Playing with obfuscation

Richard Suchenwirth 2006-08-26 - While many of us Tclers want their source code as open as can be, others come up every now and then asking for how to make their code unreadable. So this weekend I experimented with the concept of obfuscation. My first idea was to apply a string map and wrap the mapped string together with its reverse mapping, so evaluating that will bring the original input back:

proc obfusc {map str} {
    list string map [lrevert $map] [string map $map $str]
}
#-- The future Tcl core may offer this list reversal built-in:
proc lrevert list {
    set res {}
    set i [llength $list]
    while {$i>0} {lappend res [lindex $list [incr i -1]]}
    set res
}

Now for the map. As this is only a sketch, I map the most frequent letters (etaoin shrdlu) and some digits, taking care to do this in x->y, y->x pairs to prevent artefacts. When the target cannot occur in the input string (as in the "high control" range \x80..\x9F), the pairing is not needed, so mapping Tcl's syntactically special characters is one-way only:

set map {
    e t t e a o o a i n n i s h h s r d d r l u u l
    0 - - 0 1 b b 1 2 c c 2 3 f f 3 4 g g 4
    \n \x80 \t \x81 \{ \x82 \} \x83 \[ \x84 \] \x85 $ \x86 " " \x87
}

For testing (the results of which I cannot show here, due to unprintable characters), I did:

 set fusc [obfusc $map $input]     ;# returns gibberish
 string equal [eval $fusc] $input  ;# should always be 1

To run the code, just do

 eval [eval $fusc]

But the disadvantage is that the map is part of the fusc string itself. One might hide it elsewhere, but I wasn't really after "hardened" obfuscation :^)

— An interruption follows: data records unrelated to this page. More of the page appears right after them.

(** Objects with values of any kind: [o[k]], and [o[k] = x] in the
    enumeration order of [obj_set]. *)
Fixpoint entries_get {A} (k : string) (o : list (string * A)) : option A :=
  match o with
  | [] => None
  | (k', x) :: o' => if String.eqb k' k then Some x else entries_get k o'
  end.

Fixpoint entries_replace {A} (k : string) (x : A) (o : list (string * A))
  : list (string * A) :=
  match o with
  | [] => []
  | (k', x') :: o' =>
      if String.eqb k' k then (k', x) :: o' else (k', x') :: entries_replace k x o'
  end.

Fixpoint entries_insert_index {A} (n : N) (k : string) (x : A)
    (o : list (string * A)) : list (string * A) :=
  match o with
  | [] => [(k, x)]
  | (k', x') :: o' =>
      match array_index k' with
      | Some n' =>
          if (n <? n')%N then (k, x) :: o
          else (k', x') :: entries_insert_index n k x o'
      | None => (k, x) :: o
      end
  end.

Definition entries_set {A} (k : string) (x : A) (o : list (string * A))
  : list (string * A) :=
  if present (entries_get k o) then entries_replace k x o
  else match array_index k with
       | Some n => entries_insert_index n k x o
       | None => o ++ [(k, x)]
       end.

(** The methods of the object form, in the order of the literal. *)
Definition conf : list (string * member) :=
  [ ("$", Method "$"); ("$save", Method "$save");
    ("$saveSync", Method "$saveSync"); ("$sync", Method "$sync") ].

(** [Object.assign(obj, entry.data)] *)
Definition assign_data (obj : object) (d : object) : object :=
  foldl (fun obj e => obj_set (fst e) (snd e) obj) obj d.

(** [object()] *)
Definition object (st : store) : list (string * member) :=
  let obj := foldl (fun obj entry => assign_data obj (data entry)) [] (tree st) in
  foldl (fun conf e => entries_set (fst e) (Data (snd e)) conf) conf obj.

So I though of another, lighterweight method. Every character corresponds to an unsigned integer, conversions being done with scan resp. format %c. This integer can of course be computed with. For example, scan " " %c yields 32, add 1, then format %c 33 gives the character "!". To revert that operation, just subtract the same offset. So one little proc is sufficient for both en- and decoding:

proc shiftn {n str} {
    set res ""
    foreach c [split $str ""] {
        append res [format %c [expr {[scan $c %c]+$n}]]
    }
    set res
}

Though simple, the outcome looks baffling:

 % shiftn 1 [info body shiftn]
 ␋!!!!tfu!sft!##␋!!!!gpsfbdi!d!\tqmju!%tus!##^!|␋!!!!!!!!bqqfoe!sft!\gpsnbu!&d!\fyqs!|\tdbo!%d!&d^,%o~^^␋!!!!~␋!!!!tfu!sft␋!

And applying shiftn -1 faithfully returns the original input. Such shifted strings can be deployed, together with the shiftn function, which is nicely readable. So I finally applied some manual obfuscation, with variable names 0, 1, O, l and bad indentation for this "user" version:

proc < 1\ 0\ {l\ ""} {foreach O [split $0 $l] {
append l [format %c [expr {[scan $O %c]+$1}]]};set l

Testing looked good:

 < -1 [< 1 [info body shiftn]]

But finally, be aware that this is no encryption. It can just deter curious onlookers, but anyone who really wants to find out can easily do it - replacing the eval by puts is enough to reveal the secret:

 % puts [< -1 {qvut!#ifmmp-!xpsme"#}]
 puts "hello, world!"

rdt 2006.08.26 Nice, but shouldn't the shiftn be adding/subtracting modulo some number to wrap the upper characters around to the lower values?
RS Possibly.. but as in Tcl all characters are Unicodes, I didn't see this as a problem. There's a long way to \uFFFF :)
rdt I guess you are right (as always). I was thinking of the range of \u0020 ... \u007f.